- [WHAT IS REQUIRED] Start at the top and transcribe every record through the final line exactly.

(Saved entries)
————————
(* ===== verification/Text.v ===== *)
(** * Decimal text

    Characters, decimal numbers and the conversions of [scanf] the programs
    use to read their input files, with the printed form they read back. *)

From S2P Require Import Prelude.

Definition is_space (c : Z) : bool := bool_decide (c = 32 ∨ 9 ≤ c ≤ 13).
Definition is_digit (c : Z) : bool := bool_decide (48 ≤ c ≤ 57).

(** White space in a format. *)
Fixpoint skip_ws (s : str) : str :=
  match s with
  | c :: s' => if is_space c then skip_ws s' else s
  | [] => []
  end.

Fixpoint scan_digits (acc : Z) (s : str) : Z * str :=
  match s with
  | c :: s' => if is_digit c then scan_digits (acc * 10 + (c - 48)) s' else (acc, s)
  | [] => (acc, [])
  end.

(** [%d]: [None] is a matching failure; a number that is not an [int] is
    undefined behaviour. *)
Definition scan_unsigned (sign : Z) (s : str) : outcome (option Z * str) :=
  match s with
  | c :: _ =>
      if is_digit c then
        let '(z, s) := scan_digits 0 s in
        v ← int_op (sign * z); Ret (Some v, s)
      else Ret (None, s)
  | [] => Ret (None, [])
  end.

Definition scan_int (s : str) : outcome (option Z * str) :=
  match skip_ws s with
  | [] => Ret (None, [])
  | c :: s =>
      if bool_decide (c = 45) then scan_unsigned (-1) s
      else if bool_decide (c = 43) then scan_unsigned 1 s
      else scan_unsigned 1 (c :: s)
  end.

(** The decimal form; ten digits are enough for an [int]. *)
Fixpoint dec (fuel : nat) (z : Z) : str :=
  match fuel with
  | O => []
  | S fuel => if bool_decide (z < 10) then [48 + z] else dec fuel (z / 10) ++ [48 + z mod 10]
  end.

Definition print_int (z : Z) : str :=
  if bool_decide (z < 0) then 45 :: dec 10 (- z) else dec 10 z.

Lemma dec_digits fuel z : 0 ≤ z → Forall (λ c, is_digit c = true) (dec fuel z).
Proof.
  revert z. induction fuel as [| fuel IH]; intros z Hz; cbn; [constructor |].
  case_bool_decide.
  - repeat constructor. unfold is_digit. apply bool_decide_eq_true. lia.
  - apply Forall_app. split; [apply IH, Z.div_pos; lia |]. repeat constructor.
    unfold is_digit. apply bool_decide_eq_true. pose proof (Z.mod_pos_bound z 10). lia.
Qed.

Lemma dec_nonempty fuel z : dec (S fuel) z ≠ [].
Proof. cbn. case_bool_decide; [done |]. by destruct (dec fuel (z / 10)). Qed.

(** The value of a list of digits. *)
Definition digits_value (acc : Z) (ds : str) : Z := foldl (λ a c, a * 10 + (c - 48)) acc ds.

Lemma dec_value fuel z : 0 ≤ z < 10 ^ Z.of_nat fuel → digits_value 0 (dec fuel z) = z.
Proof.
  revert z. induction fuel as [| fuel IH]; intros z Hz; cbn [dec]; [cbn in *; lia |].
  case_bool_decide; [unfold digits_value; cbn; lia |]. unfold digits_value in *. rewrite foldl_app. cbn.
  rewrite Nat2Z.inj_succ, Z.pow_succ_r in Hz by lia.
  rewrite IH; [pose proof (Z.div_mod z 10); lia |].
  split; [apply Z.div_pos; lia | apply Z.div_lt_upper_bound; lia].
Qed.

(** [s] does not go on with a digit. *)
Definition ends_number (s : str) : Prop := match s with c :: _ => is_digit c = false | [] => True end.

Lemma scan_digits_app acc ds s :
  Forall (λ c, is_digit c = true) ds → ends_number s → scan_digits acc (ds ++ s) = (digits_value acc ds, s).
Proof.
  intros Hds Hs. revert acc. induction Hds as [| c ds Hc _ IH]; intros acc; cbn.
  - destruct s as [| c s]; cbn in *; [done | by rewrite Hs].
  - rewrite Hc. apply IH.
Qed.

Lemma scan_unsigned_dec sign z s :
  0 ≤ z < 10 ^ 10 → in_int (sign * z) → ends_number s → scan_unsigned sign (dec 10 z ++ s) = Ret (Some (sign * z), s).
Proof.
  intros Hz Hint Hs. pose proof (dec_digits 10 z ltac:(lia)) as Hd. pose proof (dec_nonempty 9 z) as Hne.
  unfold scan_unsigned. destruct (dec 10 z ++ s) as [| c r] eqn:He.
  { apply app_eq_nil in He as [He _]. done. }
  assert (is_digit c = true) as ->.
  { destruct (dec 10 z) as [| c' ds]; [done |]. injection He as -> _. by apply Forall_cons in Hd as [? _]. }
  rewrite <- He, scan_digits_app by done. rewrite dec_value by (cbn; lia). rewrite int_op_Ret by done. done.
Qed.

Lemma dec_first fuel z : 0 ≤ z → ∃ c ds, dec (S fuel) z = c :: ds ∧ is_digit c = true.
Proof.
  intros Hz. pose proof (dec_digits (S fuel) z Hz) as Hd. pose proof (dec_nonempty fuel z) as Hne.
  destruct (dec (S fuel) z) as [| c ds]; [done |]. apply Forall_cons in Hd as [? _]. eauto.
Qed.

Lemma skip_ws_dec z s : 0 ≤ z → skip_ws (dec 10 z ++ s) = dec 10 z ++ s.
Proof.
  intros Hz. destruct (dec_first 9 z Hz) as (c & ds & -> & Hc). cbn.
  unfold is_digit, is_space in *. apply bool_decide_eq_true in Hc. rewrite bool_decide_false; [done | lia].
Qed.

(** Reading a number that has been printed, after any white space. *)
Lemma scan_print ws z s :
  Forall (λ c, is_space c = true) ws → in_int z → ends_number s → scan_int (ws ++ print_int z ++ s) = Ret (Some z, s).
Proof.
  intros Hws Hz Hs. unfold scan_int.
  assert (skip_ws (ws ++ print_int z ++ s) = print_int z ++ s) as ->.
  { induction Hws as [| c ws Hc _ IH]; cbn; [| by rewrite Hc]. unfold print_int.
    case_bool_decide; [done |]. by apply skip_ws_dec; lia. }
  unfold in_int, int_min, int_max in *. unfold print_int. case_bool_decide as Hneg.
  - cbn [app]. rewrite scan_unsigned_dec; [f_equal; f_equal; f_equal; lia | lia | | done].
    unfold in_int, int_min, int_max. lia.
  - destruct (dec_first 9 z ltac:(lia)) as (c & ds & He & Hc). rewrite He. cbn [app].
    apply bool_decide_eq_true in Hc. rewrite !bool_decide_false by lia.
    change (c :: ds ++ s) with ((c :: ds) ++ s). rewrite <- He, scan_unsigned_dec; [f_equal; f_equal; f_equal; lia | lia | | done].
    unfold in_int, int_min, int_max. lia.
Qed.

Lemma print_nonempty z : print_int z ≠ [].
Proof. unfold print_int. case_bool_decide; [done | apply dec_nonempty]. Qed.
————————
- [TASK OUTPUT]
(* ===== verification/Text.v ===== *)
(** * Decimal text

    Characters, decimal numbers and the conversions of [scanf] the programs
    use to read their input files, with the printed form they read back. *)

From S2P Require Import Prelude.

Definition is_space (c : Z) : bool := bool_decide (c = 32 ∨ 9 ≤ c ≤ 13).
Definition is_digit (c : Z) : bool := bool_decide (48 ≤ c ≤ 57).

(** White space in a format. *)
Fixpoint skip_ws (s : str) : str :=
  match s with
  | c :: s' => if is_space c then skip_ws s' else s
  | [] => []
  end.

Fixpoint scan_digits (acc : Z) (s : str) : Z * str :=
  match s with
  | c :: s' => if is_digit c then scan_digits (acc * 10 + (c - 48)) s' else (acc, s)
  | [] => (acc, [])
  end.

(** [%d]: [None] is a matching failure; a number that is not an [int] is
    undefined behaviour. *)
Definition scan_unsigned (sign : Z) (s : str) : outcome (option Z * str) :=
  match s with
  | c :: _ =>
      if is_digit c then
        let '(z, s) := scan_digits 0 s in
        v ← int_op (sign * z); Ret (Some v, s)
      else Ret (None, s)
  | [] => Ret (None, [])
  end.

Definition scan_int (s : str) : outcome (option Z * str) :=
  match skip_ws s with
  | [] => Ret (None, [])
  | c :: s =>
      if bool_decide (c = 45) then scan_unsigned (-1) s
      else if bool_decide (c = 43) then scan_unsigned 1 s
      else scan_unsigned 1 (c :: s)
  end.

(** The decimal form; ten digits are enough for an [int]. *)
Fixpoint dec (fuel : nat) (z : Z) : str :=
  match fuel with
  | O => []
  | S fuel => if bool_decide (z < 10) then [48 + z] else dec fuel (z / 10) ++ [48 + z mod 10]
  end.

Definition print_int (z : Z) : str :=
  if bool_decide (z < 0) then 45 :: dec 10 (- z) else dec 10 z.

Lemma dec_digits fuel z : 0 ≤ z → Forall (λ c, is_digit c = true) (dec fuel z).
Proof.
  revert z. induction fuel as [| fuel IH]; intros z Hz; cbn; [constructor |].
  case_bool_decide.
  - repeat constructor. unfold is_digit. apply bool_decide_eq_true. lia.
  - apply Forall_app. split; [apply IH, Z.div_pos; lia |]. repeat constructor.
    unfold is_digit. apply bool_decide_eq_true. pose proof (Z.mod_pos_bound z 10). lia.
Qed.

Lemma dec_nonempty fuel z : dec (S fuel) z ≠ [].
Proof. cbn. case_bool_decide; [done |]. by destruct (dec fuel (z / 10)). Qed.

(** The value of a list of digits. *)
Definition digits_value (acc : Z) (ds : str) : Z := foldl (λ a c, a * 10 + (c - 48)) acc ds.

Lemma dec_value fuel z : 0 ≤ z < 10 ^ Z.of_nat fuel → digits_value 0 (dec fuel z) = z.
Proof.
  revert z. induction fuel as [| fuel IH]; intros z Hz; cbn [dec]; [cbn in *; lia |].
  case_bool_decide; [unfold digits_value; cbn; lia |]. unfold digits_value in *. rewrite foldl_app. cbn.
  rewrite Nat2Z.inj_succ, Z.pow_succ_r in Hz by lia.
  rewrite IH; [pose proof (Z.div_mod z 10); lia |].
  split; [apply Z.div_pos; lia | apply Z.div_lt_upper_bound; lia].
Qed.

(** [s] does not go on with a digit. *)
Definition ends_number (s : str) : Prop := match s with c :: _ => is_digit c = false | [] => True end.

Lemma scan_digits_app acc ds s :
  Forall (λ c, is_digit c = true) ds → ends_number s → scan_digits acc (ds ++ s) = (digits_value acc ds, s).
Proof.
  intros Hds Hs. revert acc. induction Hds as [| c ds Hc _ IH]; intros acc; cbn.
  - destruct s as [| c s]; cbn in *; [done | by rewrite Hs].
  - rewrite Hc. apply IH.
Qed.

Lemma scan_unsigned_dec sign z s :
  0 ≤ z < 10 ^ 10 → in_int (sign * z) → ends_number s → scan_unsigned sign (dec 10 z ++ s) = Ret (Some (sign * z), s).
Proof.
  intros Hz Hint Hs. pose proof (dec_digits 10 z ltac:(lia)) as Hd. pose proof (dec_nonempty 9 z) as Hne.
  unfold scan_unsigned. destruct (dec 10 z ++ s) as [| c r] eqn:He.
  { apply app_eq_nil in He as [He _]. done. }
  assert (is_digit c = true) as ->.
  { destruct (dec 10 z) as [| c' ds]; [done |]. injection He as -> _. by apply Forall_cons in Hd as [? _]. }
  rewrite <- He, scan_digits_app by done. rewrite dec_value by (cbn; lia). rewrite int_op_Ret by done. done.
Qed.

Lemma dec_first fuel z : 0 ≤ z → ∃ c ds, dec (S fuel) z = c :: ds ∧ is_digit c = true.
Proof.
  intros Hz. pose proof (dec_digits (S fuel) z Hz) as Hd. pose proof (dec_nonempty fuel z) as Hne.
  destruct (dec (S fuel) z) as [| c ds]; [done |]. apply Forall_cons in Hd as [? _]. eauto.
Qed.

Lemma skip_ws_dec z s : 0 ≤ z → skip_ws (dec 10 z ++ s) = dec 10 z ++ s.
Proof.
  intros Hz. destruct (dec_first 9 z Hz) as (c & ds & -> & Hc). cbn.
  unfold is_digit, is_space in *. apply bool_decide_eq_true in Hc. rewrite bool_decide_false; [done | lia].
Qed.

(** Reading a number that has been printed, after any white space. *)
Lemma scan_print ws z s :
  Forall (λ c, is_space c = true) ws → in_int z → ends_number s → scan_int (ws ++ print_int z ++ s) = Ret (Some z, s).
Proof.
  intros Hws Hz Hs. unfold scan_int.
  assert (skip_ws (ws ++ print_int z ++ s) = print_int z ++ s) as ->.
  { induction Hws as [| c ws Hc _ IH]; cbn; [| by rewrite Hc]. unfold print_int.
    case_bool_decide; [done |]. by apply skip_ws_dec; lia. }
  unfold in_int, int_min, int_max in *. unfold print_int. case_bool_decide as Hneg.
  - cbn [app]. rewrite scan_unsigned_dec; [f_equal; f_equal; f_equal; lia | lia | | done].
    unfold in_int, int_min, int_max. lia.
  - destruct (dec_first 9 z ltac:(lia)) as (c & ds & He & Hc). rewrite He. cbn [app].
    apply bool_decide_eq_true in Hc. rewrite !bool_decide_false by lia.
    change (c :: ds ++ s) with ((c :: ds) ++ s). rewrite <- He, scan_unsigned_dec; [f_equal; f_equal; f_equal; lia | lia | | done].
    unfold in_int, int_min, int_max. lia.
Qed.

Lemma print_nonempty z : print_int z ≠ [].
Proof. unfold print_int. case_bool_decide; [done | apply dec_nonempty]. Qed.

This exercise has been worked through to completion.